Approximately 87% of patrol officers, 91% of transit officers, and 89% of housing officers are trained in responding to mental health emergencies. Approximately 1% of all mental health calls in 2022 resulted in arrest, according to NYPD Chief of Interagency Operations Theresa Tobin.
“Before this plan, these removals were done without a coordinated approach across agencies. First responders and clinicians often followed their own protocols that were usually unknown to one another,” said Jason Hansman, deputy director of mental health initiatives and crisis response at the Mayor’s Office of Community Mental Health. “With the mayor’s new policy, everyone is working off of the same playbook.”

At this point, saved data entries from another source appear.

(* ===== verification/_CoqProject ===== *)
-Q . S2P
Prelude.v
PyFloat.v
Merger.v
HttpUpload.v
Emitter.v
AudioBuffer.v
ResourceGuard.v
Recognizers.v
Handler.v
Session.v
Unified.v
Server.v
Bootstrap.v
Tests.v
Section Handlers.
Context {Cache : Type} (M : models Cache).

Abbreviation handler := (handler Cache).
Abbreviation session := (session (Cache := Cache)).

(** [await async_asr(websocket, audio_in)] *)
Definition call_async_asr (audio_in : bytes) : handler unit :=
  s <-- h_get ;; g <-- h_get_gpu ;;
  let '(outs, g', pc') := async_asr M g (hotword s) (punc_cache s) (mode s) (wav_name s) audio_in in
  h_set_gpu g' ;;; h_modify (fun s => set_punc_cache s pc') ;;; h_send outs.

(** [await async_asr_online(websocket, audio_in)] *)
Definition call_async_asr_online (audio_in : bytes) : handler (option pystr) :=
  s <-- h_get ;;
  r <-- h_lift (async_asr_online M (asr_online s) (sent_text_length s) (mode s) (wav_name s) audio_in) ;;
  let '(res, st', sent', outs) := r in
  h_modify (fun s => set_sent_text_length (set_asr_online s st') sent') ;;;
  h_send outs ;;; h_ret res.

(** Lines 350-372: on [upload_complete] in file-upload mode, recognise
    what is left in the buffer, send the merged stream results, and clear
    the buffer and the results. *)
Definition upload_complete : handler unit :=
  s <-- h_get ;;
  when (is_file_upload s) (
    let remaining_data := wss_get_unprocessed_data (audio_buffer s) in
    when (negb (bool_decide (remaining_data = []))) (h_catch (call_async_asr remaining_data)) ;;;
    s <-- h_get ;;
    when (negb (bool_decide (stream_results s = []))) (
      let final_text := merge_stream_results (stream_results s) in
      when (negb (bool_decide (final_text = [])))
        (h_send [final_message (wav_name s) final_text (u"upload-complete")])) ;;;
    h_modify (fun s => set_stream_results (set_audio_buffer s (wss_clear (audio_buffer s))) [])).

(** Lines 319-372: the recognised keys, in the order the source tests them. *)
Definition handle_control (c : control) : handler unit :=
  match c_is_speaking c with
  | Some v => h_modify (fun s =>
      let s := set_is_speaking s (Some v) in
      let s := set_asr_online s (set_online_is_final (asr_online s) (negb v)) in
      if v then set_sent_text_length s 0 else s)
  | None => skip
  end ;;;
  match c_chunk_interval c with Some v => h_modify (fun s => set_chunk_interval s v) | None => skip end ;;;
  match c_wav_name c with Some v => h_modify (fun s => set_wav_name s v) | None => skip end ;;;
  match c_chunk_size c with
  | Some v => l <-- h_lift (chunk_size_ints v) ;;
              h_modify (fun s => set_asr_online s (set_online_chunk_size (asr_online s) l))
  | None => skip
  end ;;;
  match c_encoder_chunk_look_back c with
  | Some v => h_modify (fun s => set_asr_online s (set_online_look_back (asr_online s) (Some v)
                          (on_decoder_chunk_look_back (asr_online s))))
  | None => skip
  end ;;;
  match c_decoder_chunk_look_back c with
  | Some v => h_modify (fun s => set_asr_online s (set_online_look_back (asr_online s)
                          (on_encoder_chunk_look_back (asr_online s)) (Some v)))
  | None => skip
  end ;;;
  match c_hotwords c with Some v => h_modify (fun s => set_hotword s (Some v)) | None => skip end ;;;
  match c_mode c with Some v => h_modify (fun s => set_mode s v) | None => skip end ;;;
  match c_is_file_upload c with Some v => h_modify (fun s => set_is_file_upload s v) | None => skip end ;;;
  when (c_upload_complete c) upload_complete.

(** Lines 374-376: [status_dict_vad["chunk_size"] =
    int(status_dict_asr_online["chunk_size"][1] * 60 / chunk_interval)]. *)
Definition update_vad_chunk_size : handler unit :=
  s <-- h_get ;;
  cs1 <-- h_lift (match on_chunk_size (asr_online s) with
                  | None => Exc (u"KeyError: 'chunk_size'")
                  | Some l => match nth_error l 1 with
                              | Some x => Ret x
                              | None => Exc (u"IndexError: list index out of range")
                              end
                  end) ;;
  v <-- h_lift (py_int_truediv (cs1 * 60) (chunk_interval s)) ;;
  h_modify (fun s => set_vad_st s (set_vad_fields (vad_st s) (vad_cache (vad_st s)) (Some v))).

Definition fifty_mib : Z := 50 * 1024 * 1024.

(** Lines 424-427: the frames put in front of a segment when the VAD
    reports its start: [beg_bias = (vad_pre_idx - speech_start_i) //
    duration_ms], then [frames[-beg_bias:]]. *)
Definition speech_look_back (frames : list bytes) (vad_pre_idx speech_start_i duration_ms : Z)
  : raises (list bytes) :=
  beg_bias <- py_floordiv (vad_pre_idx - speech_start_i) duration_ms ;;
  Ret (py_slice_from frames (- beg_bias)).

(** [websocket.is_speaking], which raises until a control frame set it. *)
Definition get_is_speaking : handler bool :=
  s <-- h_get ;;
  match is_speaking s with
  | Some b => h_ret b
  | None => h_raise (u"AttributeError: 'is_speaking'")
  end.

(** [duration_ms = len(message) // 32] (line 380). *)
Definition duration_of (message : bytes) : Z := Z.of_nat (length message) / 32.
(* ===== verification/Bootstrap.v ===== *)
(** * Bootstrap: command lines, model loading and server start-up

    - [WssArgs] and [UnifiedArgs]: the [argparse] options of
      funasr_wss_server.py (lines 14-65) and funasr_unified_server.py
      (lines 28-87), with their defaults.
    - [wss_load_models]: the module-level model loading of the wss server
      (lines 73-127): four [AutoModel] calls, the punctuation model only
      when [--punc_model] is not empty, and no handler, so a failure ends
      the process.
    - [init_models]: the unified server's [init_models] (lines 109-198):
      the five globals are assigned one after the other, and an exception
      is re-raised with the globals assigned so far left set.
    - [start_server]: the TLS choice of [start_websocket_server] and
      [start_fastapi_server] (lines 669-714): TLS when [--certfile] is not
      empty; a certificate that does not load is logged and the server
      does not start.
    - [unified_main]: the [__main__] block (lines 716-741).
    - [api_init_model] and [api_main]: [init_model] of funasr_api_server.py
      (lines 31-51) and its [__main__] block (lines 170-183).

    [AutoModel(model=..., model_revision=..., ...)] is the parameter
    [load], a function of the model path and revision that loads the
    model or raises; the device options it is also given decide only
    where the model runs.  Loading a certificate is the parameter
    [load_cert].  Binding a port, the event loops and logging are not
    modelled. *)

From Stdlib Require Import ZArith Lia String.
From stdpp Require Import base list.
From S2P Require Import Prelude Server.

Local Open Scope Z_scope.
Local Open Scope py_scope.

Module WssArgs.
Record t := {
  host : pystr; port : Z;
  asr_model : pystr; asr_model_revision : pystr;
  asr_model_online : pystr; asr_model_online_revision : pystr;
  vad_model : pystr; vad_model_revision : pystr;
  punc_model : pystr; punc_model_revision : pystr;
  ngpu : Z; device : pystr; ncpu : Z;
  certfile : pystr; keyfile : pystr
}.

(** The defaults of lines 14-65. *)
Definition defaults : t :=
  {| host := u"0.0.0.0"; port := 10095;
     asr_model := u"/home/dell/mnt/ai-work/Meeting/models/speech_paraformer-large-vad-punc_asr_nat-zh-cn-16k-common-vocab8404-pytorch";
     asr_model_revision := u"v2.0.4";
     asr_model_online := u"/home/dell/mnt/ai-work/Meeting/models/speech_paraformer-large_asr_nat-zh-cn-16k-common-vocab8404-online";
     asr_model_online_revision := u"v2.0.4";
     vad_model := u"/home/dell/mnt/ai-work/Meeting/models/speech_fsmn_vad_zh-cn-16k-common-pytorch";
     vad_model_revision := u"v2.0.4";
     punc_model := u"/home/dell/mnt/ai-work/Meeting/models/punc_ct-transformer_zh-cn-common-vad_realtime-vocab272727";
     punc_model_revision := u"v2.0.4";
     ngpu := 1; device := u"cuda"; ncpu := 4;
     certfile := u"/home/dell/mnt/ai-work/Meeting/ssl_key/server.crt";
     keyfile := u"/home/dell/mnt/ai-work/Meeting/ssl_key/server.key" |}.
End WssArgs.

Module UnifiedArgs.
Record t := {
  host : pystr; ws_port : Z; api_port : Z;
  asr_model : pystr; asr_model_revision : pystr;
  asr_model_online : pystr; asr_model_online_revision : pystr;
  vad_model : pystr; vad_model_revision : pystr;
  punc_model : pystr; punc_model_revision : pystr;
  file_model : pystr; file_model_revision : pystr;
  ngpu : Z; device : pystr; ncpu : Z;
  certfile : pystr; keyfile : pystr
}.

(** The defaults of lines 28-87. *)
Definition defaults : t :=
  {| host := u"0.0.0.0"; ws_port := 10095; api_port := 10096;
     asr_model := u"/home/dell/mnt/ai-work/Meeting/models/speech_paraformer-large-vad-punc_asr_nat-zh-cn-16k-common-vocab8404-pytorch";
     asr_model_revision := u"v2.0.4";
     asr_model_online := u"/home/dell/mnt/ai-work/Meeting/models/speech_paraformer-large_asr_nat-zh-cn-16k-common-vocab8404-online";
     asr_model_online_revision := u"v2.0.4";
     vad_model := u"/home/dell/mnt/ai-work/Meeting/models/speech_fsmn_vad_zh-cn-16k-common-pytorch";
     vad_model_revision := u"v2.0.4";
     punc_model := u"/home/dell/mnt/ai-work/Meeting/models/punc_ct-transformer_zh-cn-common-vad_realtime-vocab272727";
     punc_model_revision := u"v2.0.4";
     file_model := u"/home/dell/mnt/ai-work/Meeting/models/speech_paraformer-large-vad-punc-spk_asr_nat-zh-cn";
     file_model_revision := u"v2.0.4";
     ngpu := 1; device := u"cuda"; ncpu := 4;
     certfile := u"/home/dell/mnt/ai-work/Meeting/ssl_key/server.crt";
     keyfile := u"/home/dell/mnt/ai-work/Meeting/ssl_key/server.key" |}.
End UnifiedArgs.

Module Bootstrap.
Import Server.

Section Loading.

(** [AutoModel(model=path, model_revision=revision, ...)] *)
Variable load : pystr -> pystr -> raises unit.

(** ** The wss server (lines 73-127) *)

(** The models loaded, or the exception that ends the process; there is
    no file model. *)
Definition wss_load_models (a : WssArgs.t) : raises presence :=
  _ <- load (WssArgs.asr_model a) (WssArgs.asr_model_revision a) ;;
  _ <- load (WssArgs.asr_model_online a) (WssArgs.asr_model_online_revision a) ;;
  _ <- load (WssArgs.vad_model a) (WssArgs.vad_model_revision a) ;;
  punc <- (if bool_decide (WssArgs.punc_model a <> [])
           then _ <- load (WssArgs.punc_model a) (WssArgs.punc_model_revision a) ;; Ret true
           else Ret false) ;;
  Ret {| asr_loaded := true; asr_streaming_loaded := true; vad_loaded := true;
         punc_loaded := punc; file_loaded := false |}.

(** ** The unified server (lines 109-198) *)

(** Each [global = AutoModel(...)] assigns the global once the model has
    loaded; an exception keeps the globals assigned before it. *)
Definition assign (name revision : pystr) (set : presence -> presence) (p : presence)
  : raises unit * presence :=
  match load name revision with
  | Ret _ => (Ret tt, set p)
  | Exc e => (Exc e, p)
  end.

Definition and_then (r : raises unit * presence) (k : presence -> raises unit * presence)
  : raises unit * presence :=
  match r with
  | (Ret _, p) => k p
  | (Exc e, p) => (Exc e, p)
  end.

Definition set_asr (p : presence) : presence :=
  {| asr_loaded := true; asr_streaming_loaded := asr_streaming_loaded p; vad_loaded := vad_loaded p;
     punc_loaded := punc_loaded p; file_loaded := file_loaded p |}.
Definition set_asr_streaming (p : presence) : presence :=
  {| asr_loaded := asr_loaded p; asr_streaming_loaded := true; vad_loaded := vad_loaded p;
     punc_loaded := punc_loaded p; file_loaded := file_loaded p |}.
Definition set_vad (p : presence) : presence :=
  {| asr_loaded := asr_loaded p; asr_streaming_loaded := asr_streaming_loaded p; vad_loaded := true;
     punc_loaded := punc_loaded p; file_loaded := file_loaded p |}.
Definition set_punc (b : bool) (p : presence) : presence :=
  {| asr_loaded := asr_loaded p; asr_streaming_loaded := asr_streaming_loaded p;
     vad_loaded := vad_loaded p; punc_loaded := b; file_loaded := file_loaded p |}.
Definition set_file (p : presence) : presence :=
  {| asr_loaded := asr_loaded p; asr_streaming_loaded := asr_streaming_loaded p;
     vad_loaded := vad_loaded p; punc_loaded := punc_loaded p; file_loaded := true |}.

(** The globals before [init_models]: all [None] (lines 90-94). *)
Definition no_models : presence :=
  {| asr_loaded := false; asr_streaming_loaded := false; vad_loaded := false;
     punc_loaded := false; file_loaded := false |}.

Definition init_models (a : UnifiedArgs.t) (p : presence) : raises unit * presence :=
  and_then (assign (UnifiedArgs.asr_model a) (UnifiedArgs.asr_model_revision a) set_asr p) (fun p =>
  and_then (assign (UnifiedArgs.asr_model_online a) (UnifiedArgs.asr_model_online_revision a)
              set_asr_streaming p) (fun p =>
  and_then (assign (UnifiedArgs.vad_model a) (UnifiedArgs.vad_model_revision a) set_vad p) (fun p =>
  and_then (if bool_decide (UnifiedArgs.punc_model a <> [])
            then assign (UnifiedArgs.punc_model a) (UnifiedArgs.punc_model_revision a) (set_punc true) p
            else (Ret tt, set_punc false p)) (fun p =>
  assign (UnifiedArgs.file_model a) (UnifiedArgs.file_model_revision a) set_file p)))).

(** [ssl_context.load_cert_chain(certfile, keyfile=keyfile)] *)
Variable load_cert : pystr -> pystr -> raises unit.

(** Lines 693-706 of the wss server: TLS when [--certfile] is not empty;
    nothing handles a certificate that does not load, and the process
    ends. *)
Definition wss_start_server (a : WssArgs.t) : raises bool :=
  if bool_decide (WssArgs.certfile a <> []) then
    _ <- load_cert (WssArgs.certfile a) (WssArgs.keyfile a) ;; Ret true
  else Ret false.

(** Lines 669-695 and 697-714: [Some tls] when the server starts, with
    TLS when [--certfile] is not empty; [None] when loading the
    certificate raises, which is logged. *)
Definition start_server (a : UnifiedArgs.t) : option bool :=
  if bool_decide (UnifiedArgs.certfile a <> []) then
    match load_cert (UnifiedArgs.certfile a) (UnifiedArgs.keyfile a) with
    | Ret _ => Some true
    | Exc _ => None
    end
  else Some false.

(** What the unified process ends up running. *)
Record launch := {
  ws_serving : option bool;
  api_serving : option bool;
  loaded : presence
}.

(** Lines 716-741: [init_models()], then the websocket server in a thread
    and the FastAPI server; an exception of [init_models] is logged and
    nothing is started. *)
Definition unified_main (a : UnifiedArgs.t) : option launch :=
  match init_models a no_models with
  | (Ret _, p) => Some {| ws_serving := start_server a; api_serving := start_server a; loaded := p |}
  | (Exc _, _) => None
  end.

(** ** The API server (lines 31-51) *)

(** [model = AutoModel(...)] with a fixed path: whether [model] is set. *)
Definition api_model_path : pystr :=
  u"/home/dell/mnt/ai-work/Meeting/models/speech_paraformer-large-vad-punc-spk_asr_nat-zh-cn".

Definition api_init_model : raises bool :=
  _ <- load api_model_path (u"v2.0.4") ;; Ret true.

(** The certificate and key passed to [uvicorn.run] (lines 178-179). *)
Definition api_certfile : pystr := u"/home/dell/mnt/ai-work/Meeting/ssl_key/server.crt".
Definition api_keyfile : pystr := u"/home/dell/mnt/ai-work/Meeting/ssl_key/server.key".

(** Lines 170-183: [init_model()], then the HTTPS server; an exception of
    either is logged and the process ends.  Whether the server runs. *)
Definition api_main : bool :=
  match api_init_model with
  | Exc _ => false
  | Ret _ => match load_cert api_certfile api_keyfile with Ret _ => true | Exc _ => false end
  end.

(** The models [init_models] has set once it returns. *)
Definition unified_loaded (a : UnifiedArgs.t) : presence :=
  {| asr_loaded := true; asr_streaming_loaded := true; vad_loaded := true;
     punc_loaded := bool_decide (UnifiedArgs.punc_model a <> []); file_loaded := true |}.

(** ** Properties *)

(** C24: the unified process starts its servers exactly when every model
    it loads has loaded: then the websocket models, the VAD and the file
    model are set, the punctuation model is set iff [--punc_model] is not
    empty, and [/api/health] reports both the websocket and the file
    models as loaded, whatever the connections; otherwise some
    [AutoModel] call raised and nothing is served. *)
Theorem unified_main_spec a :
  match unified_main a with
  | Some l => loaded l = unified_loaded a /\
      forall Cache (sv : uni_server (Cache := Cache)),
        h_websocket_model_loaded (health_check (loaded l) sv) = true /\
        h_file_model_loaded (health_check (loaded l) sv) = true
  | None => exists name rev e, load name rev = Exc e
  end.
Proof.
  unfold unified_main, init_models, and_then, assign.
  repeat (case_match; simplify_eq; try by eauto); simpl.
  all: (split; [unfold unified_loaded; f_equal; by case_bool_decide | done]).
Qed.

(** The API server runs exactly when its model and its certificate load. *)
Lemma api_main_spec :
  api_main = true <-> load api_model_path (u"v2.0.4") = Ret tt /\ load_cert api_certfile api_keyfile = Ret tt.
Proof.
  unfold api_main, api_init_model. simpl.
  destruct (load _ _) as [[]|]; destruct (load_cert _ _) as [[]|]; naive_solver.
Qed.

End Loading.

End Bootstrap.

Adams said in a one-on-one interview with amNewYork Metro last December that was on his visits around the city’s subway with Ashwin Vasan, the city’s Department of Health and Mental Hygiene commissioner, that he realized people who worked in mental health were unaware of how to exercise their authority during mental health emergencies. Adams said the city needed 1,000 hospital beds in private and public hospitals focused on medication and stabilizing someone’s condition.
Adams also said that he knows that tele-medicine can assist people who are going through crisis to speak with a psychiatrist or psychologist and get the necessary assistance they need.
“Our goal is to catch individuals upstream before they reach the point that they are in the street unable to care for themselves or even living behind closed doors and dealing with severe mental health illnesses,” Adams said. “It’s difficult to say that this problem is going to be eradicated in a year, two years.”
U.S. District Judge Paul Crotty blocked a motion on Jan. 30 filed by mental health advocacy groups last December to stop Adams’ involuntary hospitalization directive.